◆ WORK INSTRUCTIONS
Set down exactly the lines below, starting at the one that contains "apply (with_output_eq res" and ending at the one that contains "assert (Hadd : ∀", with both of those lines included and nothing else.

Stored data:
━━━━━━━━━━

Lemma krk_long_add_eq s res a b z x y u v :
  s !! res = Some z → sized z → s !! a = Some x → s !! b = Some y → repr x u → repr y v →
  ∃ r, krk_long_add res a b s = Done (0, <[res := r]> s) ∧ repr r (u + v).
Proof.
  intros Hz Hs Ha Hb Hx Hy. unfold krk_long_add.
  apply (with_output_eq res [a; b] _ s z (λ r, repr r (u + v)) 0 Hz Hs (operands_some Ha Hb)).
  intros t s' z' Ht Hz' Hs' Hag. destruct (not_operand Ht) as [Hna Hnb].
  rewrite <-(Hag a) in Ha by set_solver. rewrite <-(Hag b) in Hb by set_solver. clear Hag Hz Hs s z.
  st_step (rd_long_eq _ _ _ Ha). st_step (rd_long_eq _ _ _ Hb).
  rewrite (repr_width_0 _ _ Hx), (repr_width_0 _ _ Hy), (repr_width_neg _ _ Hx), (repr_width_neg _ _ Hy), (repr_width_pos _ _ Hx), (repr_width_pos _ _ Hy).
  destruct (Z.eqb_spec u 0) as [->|Hu].
  { rewrite (clear_copy s' t b z' y _ Hz' Hb Hnb (repr_sized _ _ Hy)). by eexists. }
  destruct (Z.eqb_spec v 0) as [->|Hv].
  { rewrite (clear_copy s' t a z' x _ Hz' Ha Hna (repr_sized _ _ Hx)). eexists. split; [done|]. by rewrite Z.add_0_r. }
  assert (Hclr : u + v = 0 → ∃ r, (krk_long_clear t;; mret 0) s' = Done (0, <[t := r]> s') ∧ repr r (u + v)).
  { intros ->. st_step (clear_eq _ _ _ Hz'). eexists. split; [done|apply repr_0]. }
  assert (Hsub : ∀ sg, sg = 1 ∨ sg = -1 → Z.abs v ≤ Z.abs u → sg * (Z.abs u - Z.abs v) = u + v →
    ∃ r, (sub_big_small t a b;; krk_long_set_sign t sg;; mret 0) s' = Done (0, <[t := r]> s') ∧ repr r (u + v)).
  { intros sg Hg Hle <-. by apply (sub_signed s' t a b z' x y). }
  assert (Hbus : ∀ sg, sg = 1 ∨ sg = -1 → Z.abs u ≤ Z.abs v → sg * (Z.abs v - Z.abs u) = u + v →
    ∃ r, (sub_big_small t b a;; krk_long_set_sign t sg;; mret 0) s' = Done (0, <[t := r]> s') ∧ repr r (u + v)).
  { intros sg Hg Hle <-. by apply (sub_signed s' t b a z' y x). }
  assert (Hadd : ∀ sg, sg = 1 ∨ sg = -1 → sg * (Z.abs u + Z.abs v) = u + v →
    ∃ r, (r ← krk_long_add_ignore_sign t a b; if negb (r =? 0) then mret 1 else krk_long_set_sign t sg;; mret 0) s' = Done (0, <[t := r]> s') ∧ repr r (u + v)).
  { intros sg Hg <-. by apply (add_signed s' t a b z' x y). }
  pose proof (compare_abs_eq s' a b x y u v Ha Hb Hx Hy) as Hcmp. unfold cmp in Hcmp.
  destruct (Z.ltb_spec u 0), (Z.ltb_spec 0 v), (Z.ltb_spec 0 u), (Z.ltb_spec v 0); try lia; cbn [andb]; cbv zeta.
  1,4: st_step Hcmp; destruct (Z.ltb_spec (Z.abs u) (Z.abs v)); [apply Hbus; lia|]; destruct (Z.ltb_spec (Z.abs v) (Z.abs u)); [apply Hsub; lia|apply Hclr; lia].
  all: apply Hadd; lia.
Qed.
(** All bits of an exponent. *)
Lemma pow_loops s out sc a b x u y e O X :
  out ≠ sc → a ≠ out → a ≠ sc → b ≠ out → b ≠ sc → s !! a = Some x → repr x u → s !! b = Some (pos y) → repr (pos y) e → 0 ≤ e → repr O 1 → sized X →
  ∃ O' X', for_loop (length y) 0 (λ i (_ : unit),
      b_i ← rd_digit b (Z.of_nat (length y) - 1 - i);
      for_loop 31 0 (λ k _, pow_body out sc a b_i k) tt) tt (<[sc := X]> (<[out := O]> s)) = Done (tt, <[sc := X']> (<[out := O']> s)) ∧
    sized X' ∧ repr O' (u ^ e).
Proof.
  intros Hos Hao Has Hbo Hbs Ha Hx Hb Hy He HO HX. destruct (repr_digits _ _ Hy) as (Dy & Ny & Ey). simpl digits in *. rewrite Z.abs_eq in Ey by done.
  set (w := length y) in *.
  destruct (for_loop_inv (λ i _ s', ∃ O' X', s' = <[sc := X']> (<[out := O']> s) ∧ sized X' ∧ repr O' (u ^ (e / 2 ^ (31 * (Z.of_nat w - Z.of_nat i))))) w 0
    (λ i (_ : unit), b_i ← rd_digit b (Z.of_nat w - 1 - i); for_loop 31 0 (λ k _, pow_body out sc a b_i k) tt) tt (<[sc := X]> (<[out := O]> s)))
    as ([] & s' & E & O' & X' & -> & HX' & HO').
  - exists O, X. split_and!; try done. rewrite Z.sub_0_r, Z.div_small; [done|]. pose proof (eval_bound BASE BASE_gt y Dy) as B. rewrite <-Z.pow_mul_r in B by lia. fold w in B. lia.
  - intros i [] s' Hi (O1 & X1 & -> & HX1 & HO1). rewrite Z.add_0_l. set (j := (w - 1 - i)%nat). replace (Z.of_nat w - 1 - Z.of_nat i) with (Z.of_nat j) by lia.
    assert (Hj : (j < w)%nat) by (clear -Hi; unfold j; lia).
    assert (Hjw : 31 * Z.of_nat j + 31 - Z.of_nat 31 = 31 * (Z.of_nat w - Z.of_nat (S i))) by (clear -Hi; unfold j; lia).
    destruct (lookup_lt_is_Some_2 y j Hj) as [d Hd]. pose proof (digits_ok_lookup _ _ _ _ Dy Hd) as Hdr.
    st_step (rd_digit_eq (<[sc := X1]> (<[out := O1]> s)) b (pos y) j d ltac:(store_lookup) Hd).
    destruct (for_loop_inv (λ k _ s', ∃ O' X', s' = <[sc := X']> (<[out := O']> s) ∧ sized X' ∧ repr O' (u ^ (e / 2 ^ (31 * Z.of_nat j + 31 - Z.of_nat k)))) 31 0
      (λ k (_ : unit), pow_body out sc a d k) tt (<[sc := X1]> (<[out := O1]> s))) as ([] & s' & E & O2 & X2 & -> & HX2 & HO2).
    + exists O1, X1. split_and!; try done. replace (31 * Z.of_nat j + 31 - Z.of_nat 0) with (31 * (Z.of_nat w - Z.of_nat i)) by lia. done.
    + intros k [] s' Hk (O2 & X2 & -> & HX2 & HO2). rewrite Z.add_0_l. assert (Hk' : 0 ≤ 30 - Z.of_nat k < 31) by (clear -Hk; lia).
      assert (Hk1 : 31 * Z.of_nat j + 31 - Z.of_nat k = 31 * Z.of_nat j + 31 - Z.of_nat (S k) + 1) by (clear; lia).
      assert (Hk2 : 0 ≤ 31 * Z.of_nat j + 31 - Z.of_nat (S k)) by (clear -Hk; lia). assert (Hk3 : 0 ≤ Z.of_nat k < 31) by (clear -Hk; lia).
      destruct (pow_body_eq s out sc a d (Z.of_nat k) x u O2 X2 _ Hos Hao Has Ha Hx HO2 HX2 Hk3) as (O3 & X3 & E3 & HX3 & HO3).
      exists tt. eexists. split; [exact E3|]. exists O3, X3. split_and!; try done. eapply repr_of; [exact HO3|].
      assert (Hbit : Z.testbit d (30 - Z.of_nat k) = Z.testbit e (31 * Z.of_nat j + 31 - Z.of_nat (S k))).
      { rewrite <-Ey. replace (31 * Z.of_nat j + 31 - Z.of_nat (S k)) with (Z.of_nat j * 31 + (30 - Z.of_nat k)) by (clear; lia).
        rewrite testbit_digits; [by rewrite (list_lookup_total_correct _ _ _ Hd)|done|exact Hj|exact Hk']. }
      rewrite Hbit, Hk1. apply pow_bit; [done|exact Hk2].
    + exists tt. eexists. split; [exact E|]. exists O2, X2. split_and!; try done. eapply repr_of; [exact HO2|]. do 3 f_equal. exact Hjw.
  - exists O', X'. split_and!; try done. eapply repr_of; [exact HO'|]. rewrite Z.sub_diag, Z.mul_0_r, Z.pow_0_r, Z.div_1_r. done.
Qed.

━━━━━━━━━━

◆ EXERCISE RESULT
  apply (with_output_eq res [a; b] _ s z (λ r, repr r (u + v)) 0 Hz Hs (operands_some Ha Hb)).
  intros t s' z' Ht Hz' Hs' Hag. destruct (not_operand Ht) as [Hna Hnb].
  rewrite <-(Hag a) in Ha by set_solver. rewrite <-(Hag b) in Hb by set_solver. clear Hag Hz Hs s z.
  st_step (rd_long_eq _ _ _ Ha). st_step (rd_long_eq _ _ _ Hb).
  rewrite (repr_width_0 _ _ Hx), (repr_width_0 _ _ Hy), (repr_width_neg _ _ Hx), (repr_width_neg _ _ Hy), (repr_width_pos _ _ Hx), (repr_width_pos _ _ Hy).
  destruct (Z.eqb_spec u 0) as [->|Hu].
  { rewrite (clear_copy s' t b z' y _ Hz' Hb Hnb (repr_sized _ _ Hy)). by eexists. }
  destruct (Z.eqb_spec v 0) as [->|Hv].
  { rewrite (clear_copy s' t a z' x _ Hz' Ha Hna (repr_sized _ _ Hx)). eexists. split; [done|]. by rewrite Z.add_0_r. }
  assert (Hclr : u + v = 0 → ∃ r, (krk_long_clear t;; mret 0) s' = Done (0, <[t := r]> s') ∧ repr r (u + v)).
  { intros ->. st_step (clear_eq _ _ _ Hz'). eexists. split; [done|apply repr_0]. }
  assert (Hsub : ∀ sg, sg = 1 ∨ sg = -1 → Z.abs v ≤ Z.abs u → sg * (Z.abs u - Z.abs v) = u + v →
    ∃ r, (sub_big_small t a b;; krk_long_set_sign t sg;; mret 0) s' = Done (0, <[t := r]> s') ∧ repr r (u + v)).
  { intros sg Hg Hle <-. by apply (sub_signed s' t a b z' x y). }
  assert (Hbus : ∀ sg, sg = 1 ∨ sg = -1 → Z.abs u ≤ Z.abs v → sg * (Z.abs v - Z.abs u) = u + v →
    ∃ r, (sub_big_small t b a;; krk_long_set_sign t sg;; mret 0) s' = Done (0, <[t := r]> s') ∧ repr r (u + v)).
  { intros sg Hg Hle <-. by apply (sub_signed s' t b a z' y x). }
  assert (Hadd : ∀ sg, sg = 1 ∨ sg = -1 → sg * (Z.abs u + Z.abs v) = u + v →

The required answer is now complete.